Memory design EDA tools

Memory design EDA tools are highly specialized software controlled by three global vendors; India has no known indigenous programmes to develop them.

Memory design EDA tools
India's statusNo capability since 2026
Criticalityhigh
Import dependence100% reliance on imported tools from Synopsys, Cadence, Siemens EDA for memory design (2026)
Global makers3
United States · China
Typesoftware
SectorSemiconductors
Rests on4 capabilities
Deep-red gaps1
VerificationMachine-checked
Revised2026-07-15

1The gap

Every SRAM block inside an Indian-designed chip is compiled by software from one of three foreign vendors. As of 2026, India relies entirely on imported tools from Synopsys, Cadence and Siemens EDA for memory design, with no known indigenous programme to build an alternative.

Memory design EDA tools are a narrow, specialised corner of an already concentrated industry. General digital design tools do not suffice: memory companies such as Samsung, SK Hynix, Micron and Kioxia use distinct tools for DRAM, NAND and HBM design. At the heart of the discipline sits the memory compiler — software that generates memory cells for a given process technology. Synopsys memory compilers, for example, span foundry nodes from 250 nanometres down to 2 nanometres. Producing that breadth means optimising simultaneously for power, performance and area, the trade-off engineers call PPA, across device structures that change with every new process generation.
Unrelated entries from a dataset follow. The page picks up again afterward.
(** * Verification of [staircase/walk.py]

    The walking-pattern demo of the multi-contact MPC repository: the
    staircase generator, the handle-dashing helpers, the IK task-retarget
    callback and the drawing processes.

    Numbers.  The script computes with IEEE doubles through numpy.  The
    embedding reads every double as the real number it denotes, and the
    operations on angles and coordinates ([cos], [sin], [+], [*]) as the
    exact operations on reals: their rounding is not part of the model,
    and [pi] in a yaw is read as the number pi.  Rounding is modelled in
    the one place where it decides what the script does, the number of
    turns of the loop of [generate_staircase]: [arange] takes the ceiling
    of a quotient of doubles, and a quotient that rounds to an integer
    loses a turn.  That quotient is computed as numpy computes it, from
    the double [pi], with the division rounded to the nearest double and
    the length checked against the range of [intp].  Memory is taken to
    be there when an array or a list is built.

    Effects.  Module-level mutable state of the Python process (numpy's
    global random generator, what was printed, what was sent to the
    viewer) is one record, [world], threaded through every function that
    the script runs for its effect. *)

From Stdlib Require Import Reals Lra Lia ZArith List.
From Stdlib Require DecimalString DecimalNat ClassicalEpsilon.
From stdpp Require Import gmap strings list.

Open Scope R_scope.

(* ================================================================= *)
(** ** Python values shared by the whole script *)

(** Exceptions that the modelled code can raise. *)
Inductive exn : Type :=
| ZeroDivisionError            (* division of a float by zero *)
| ValueError (msg : string)    (* numpy.arange with a length out of range *)
| IndexError                   (* list index out of range *)
| DrawError (msg : string).    (* raised inside a pymanoid drawing call *)

(** [str(e)] as used by the [print] statements of the script. *)
Definition str_exn (e : exn) : string :=
  match e with
  | ZeroDivisionError => "float division by zero"
  | ValueError msg => msg
  | IndexError => "list index out of range"
  | DrawError msg => msg
  end.

(** State of numpy's global generator: the sequence of doubles it will
    deliver and how many have been consumed. *)
Record rng : Type := { samples : nat -> R; cursor : nat }.

(** What the outside can see of a run. *)
Inductive event : Type :=
| EPrint (line : string)                  (* print "..." *)
| ESetBkgndColor (rgb : list R)           (* viewer.SetBkgndColor(rgb) *)
| EDraw (primitive : string).             (* a pymanoid draw_* call *)

Record world : Type := { np_random : rng; trace : list event }.

Definition emit (e : event) (w : world) : world :=
  {| np_random := np_random w; trace := trace w ++ [e] |}.

(* ================================================================= *)
(** ** The part of numpy the script uses *)

Module Numpy.

(** Ceiling of a real, as an integer. *)
Definition ceil (x : R) : Z := (- Int_part (- x))%Z.

(** Elementwise operations on one-dimensional arrays. *)
Definition sub_scalar (v : list R) (a : R) : list R := List.map (fun x => x - a) v.
Definition scale (a : R) (v : list R) : list R := List.map (fun x => a * x) v.

Fixpoint add (u v : list R) : list R :=
  match u, v with
  | x :: u', y :: v' => (x + y) :: add u' v'
  | _, _ => []
  end.

Fixpoint sub (u v : list R) : list R :=
  match u, v with
  | x :: u', y :: v' => (x - y) :: sub u' v'
  | _, _ => []
  end.

(** The finite doubles (IEEE binary64), as the reals they denote:
    [m * 2^e] with a mantissa of 53 bits, subnormal numbers included. *)
Definition is_double (x : R) : Prop :=
  exists m e : Z,
    (Z.abs m < 2 ^ 53)%Z /\ (-1074 <= e <= 971)%Z /\ x = IZR m * powerRZ 2 e.

(** The largest of them. *)
Definition max_double : R := IZR ((2 ^ 53 - 1) * 2 ^ 971).

(** [y] is a double nearest to [x]. *)
Definition nearest (x y : R) : Prop :=
  is_double y /\ forall z, is_double z -> Rabs (y - x) <= Rabs (z - x).

(** The mantissa of [y], written in normal form (53 bits, or fewer at the
    least exponent), is even. *)
Definition even_double (y : R) : Prop :=
  exists m e : Z,
    (Z.abs m < 2 ^ 53)%Z /\ (-1074 <= e <= 971)%Z /\
    y = IZR m * powerRZ 2 e /\
    (e = -1074 \/ 2 ^ 52 <= Z.abs m)%Z /\ Z.even m = true.

(** [y] is the double nearest to [x], the one with the even mantissa
    where two are equally near. *)
Definition nearest_even (x y : R) : Prop :=
  nearest x y /\ forall z, nearest x z -> z = y \/ even_double y.

(** Rounding to nearest, ties to even, the rounding of IEEE arithmetic.
    Beyond [max_double] IEEE rounds to an infinity; [round] stays at
    [max_double], a length that [arange] rejects just as it rejects an
    infinite one. *)
Definition round (x : R) : R :=
  ClassicalEpsilon.epsilon (inhabits 0) (nearest_even x).
(** C2.  In both handlers, the object built from an event that passes
    validation has [image] equal to [imageBase + ":" + imageTag], where
    [imageBase] is the event's and [imageTag] is the event's or ["latest"]
    when the event has none; [cluster] is the event's or ["default"] when
    the event has none.  Spelled out: a truthy [imageTag] or [cluster] of
    the event is kept and a falsy or absent one gives the default; for
    strings [b] and [t] the image is the string [b:t]; a number as
    [imageTag] enters the image as [Number::toString] prints it. *)
Theorem image_is_base_colon_tag {num : Number} (event : obj) :
  (∀ p, EcsTaskUpdate.new_DeployParams event = Ok p →
     EcsTaskUpdate.imageBase p = get event "imageBase" ∧
     EcsTaskUpdate.imageTag p = or_else (get event "imageTag") (VStr "latest") ∧
     EcsTaskUpdate.cluster p = or_else (get event "cluster") (VStr "default") ∧
     (event !! "imageTag" = None → EcsTaskUpdate.imageTag p = VStr "latest") ∧
     (event !! "cluster" = None → EcsTaskUpdate.cluster p = VStr "default") ∧
     (base ← add (EcsTaskUpdate.imageBase p) (VStr ":");
      add base (EcsTaskUpdate.imageTag p)) = Ok (EcsTaskUpdate.image p) ∧
     (∃ sb st,
       to_string (EcsTaskUpdate.imageBase p) = Ok sb ∧
       to_string (EcsTaskUpdate.imageTag p) = Ok st ∧
       EcsTaskUpdate.image p = VStr ((sb +:+ ":") +:+ st)) ∧
     (truthy (get event "imageTag") = true →
      EcsTaskUpdate.imageTag p = get event "imageTag") ∧
     (truthy (get event "imageTag") = false →
      EcsTaskUpdate.imageTag p = VStr "latest") ∧
     (truthy (get event "cluster") = true →
      EcsTaskUpdate.cluster p = get event "cluster") ∧
     (truthy (get event "cluster") = false →
      EcsTaskUpdate.cluster p = VStr "default") ∧
     (∀ b t : string,
        EcsTaskUpdate.imageBase p = VStr b →
        EcsTaskUpdate.imageTag p = VStr t →
        EcsTaskUpdate.image p = VStr (b +:+ ":" +:+ t)) ∧
     (∀ (b : string) (n : number),
        EcsTaskUpdate.imageBase p = VStr b →
        EcsTaskUpdate.imageTag p = VNum n →
        EcsTaskUpdate.image p = VStr (b +:+ ":" +:+ number_to_string n)))
  ∧
  (∀ p, EcsTaskContainerUpdate.new_DeployParams event = Ok p →
     EcsTaskContainerUpdate.imageBase p = get event "imageBase" ∧
     EcsTaskContainerUpdate.imageTag p = or_else (get event "imageTag") (VStr "latest") ∧
     EcsTaskContainerUpdate.cluster p = or_else (get event "cluster") (VStr "default") ∧
     (event !! "imageTag" = None → EcsTaskContainerUpdate.imageTag p = VStr "latest") ∧
     (event !! "cluster" = None → EcsTaskContainerUpdate.cluster p = VStr "default") ∧
     (base ← add (EcsTaskContainerUpdate.imageBase p) (VStr ":");
      add base (EcsTaskContainerUpdate.imageTag p))
     = Ok (EcsTaskContainerUpdate.image p) ∧
     (∃ sb st,
       to_string (EcsTaskContainerUpdate.imageBase p) = Ok sb ∧
       to_string (EcsTaskContainerUpdate.imageTag p) = Ok st ∧
       EcsTaskContainerUpdate.image p = VStr ((sb +:+ ":") +:+ st)) ∧
     (truthy (get event "imageTag") = true →
      EcsTaskContainerUpdate.imageTag p = get event "imageTag") ∧
     (truthy (get event "imageTag") = false →
      EcsTaskContainerUpdate.imageTag p = VStr "latest") ∧
     (truthy (get event "cluster") = true →
      EcsTaskContainerUpdate.cluster p = get event "cluster") ∧
     (truthy (get event "cluster") = false →
      EcsTaskContainerUpdate.cluster p = VStr "default") ∧
     (∀ b t : string,
        EcsTaskContainerUpdate.imageBase p = VStr b →
        EcsTaskContainerUpdate.imageTag p = VStr t →
        EcsTaskContainerUpdate.image p = VStr (b +:+ ":" +:+ t)) ∧
     (∀ (b : string) (n : number),
        EcsTaskContainerUpdate.imageBase p = VStr b →
        EcsTaskContainerUpdate.imageTag p = VNum n →
        EcsTaskContainerUpdate.image p = VStr (b +:+ ":" +:+ number_to_string n))).
Proof.
  split; intros p Hp.
  - apply service_params_inv in Hp as (_ & sb & st & Hsb & Hst & ->). simpl.
    split_and!; try done; try (by apply or_absent);
      try (by apply or_else_cases).
    + unfold add. by rewrite Hsb; simpl; rewrite Hst.
    + by exists sb, st.
    + intros b t Hb Ht. rewrite Hb in Hsb. rewrite Ht in Hst.
      injection Hsb as <-. injection Hst as <-. by rewrite image_string.
    + intros b n Hb Hn. rewrite Hb in Hsb. rewrite Hn in Hst.
      injection Hsb as <-. injection Hst as <-. by rewrite image_string.
  - apply family_params_inv in Hp as (_ & _ & sb & st & Hsb & Hst & ->). simpl.
    split_and!; try done; try (by apply or_absent);
      try (by apply or_else_cases).
    + unfold add. by rewrite Hsb; simpl; rewrite Hst.
    + by exists sb, st.
    + intros b t Hb Ht. rewrite Hb in Hsb. rewrite Ht in Hst.
      injection Hsb as <-. injection Hst as <-. by rewrite image_string.
    + intros b n Hb Hn. rewrite Hb in Hsb. rewrite Hn in Hst.
      injection Hsb as <-. injection Hst as <-. by rewrite image_string.
Qed.
(** ** The layout *)

Lemma forEachFrom_nth {A B : Type} (f : A -> nat -> B) (xs : list A) :
  forall idx i,
    nth_error (forEachFrom f idx xs) i =
    option_map (fun x => f x (idx + i)%nat) (nth_error xs i).
Proof.
  induction xs as [|x xs IH]; intros idx [|i]; simpl; try reflexivity.
  - rewrite Nat.add_0_r; reflexivity.
  - rewrite IH; replace (S idx + i)%nat with (idx + S i)%nat by lia.
    reflexivity.
Qed.

Lemma forEachIdx_nth {A B : Type} (f : A -> nat -> B) (xs : list A) (i : nat) :
  nth_error (forEachIdx f xs) i = option_map (fun x => f x i) (nth_error xs i).
Proof. unfold forEachIdx; rewrite forEachFrom_nth; reflexivity. Qed.

Lemma forEachFrom_length {A B : Type} (f : A -> nat -> B) (xs : list A) :
  forall idx, List.length (forEachFrom f idx xs) = List.length xs.
Proof. induction xs as [|x xs IH]; intros idx; simpl; auto. Qed.

(** The three shells: the radius is fixed by the index modulo 3. *)
Lemma layoutRadius_shell (i : nat) :
  ((i mod 3 = 0)%nat /\ layoutRadius i = 35) \/
  ((i mod 3 = 1)%nat /\ layoutRadius i = 43) \/
  ((i mod 3 = 2)%nat /\ layoutRadius i = 51).
Proof.
  unfold layoutRadius.
  pose proof (Nat.mod_upper_bound i 3 ltac:(lia)) as Hlt.
  destruct (i mod 3)%nat as [|[|[|k]]]; [left | right; left | right; right | lia];
    split; try reflexivity; simpl; lra.
Qed.

Section LayoutFacts.

Variable measureText : Font -> string -> R.
Variable context2d : bool.

Local Abbreviation buildCards' := (buildCards measureText context2d).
The global market is unusually thin. Synopsys, Cadence, Siemens EDA and Ansys together account for a large share of it. Only two nations — the United States and China — are counted among the possessors of memory design EDA capability. China's Huada Empyrean has emerged as a domestic EDA vendor covering analog, mixed-signal and digital SoC design, illustrating that the oligopoly is not immutable.

India's semiconductor design ecosystem is real but pointed elsewhere. It excels in networking, microprocessors, analog design and memory subsystems, and the government's ChipIN Centre, run by C-DAC, has democratised access to advanced EDA tools for about one lakh engineers and students across 400 organisations. That access is to imported tools. It builds designers, not the tools they design with.

The gap persists because the tool sits atop a deep stack. A memory compiler is only the visible layer above EDA infrastructure and licensing, process design kits that translate designs to a specific foundry, TCAD and circuit simulation that model cell behaviour, and physical verification tools that check layout. India is producing several of these foundational capabilities but its PDK ecosystem is still emerging — and a memory tool is only as current as the process nodes its PDKs support. High EDA licensing costs are already cited as a barrier for Indian design houses; building the tools rather than renting them is a further order of difficulty.

3The builders

Stage = IndiaBUILD assessment from evidence
No builders recorded for this capability yet.

4What it would take

Closing the gap would mean maturing the foundational layers first — PDKs above all — then targeting the memory compiler as a specialised application built on infrastructure India already produces. It is a climb of many stages, and India has begun only the lowest.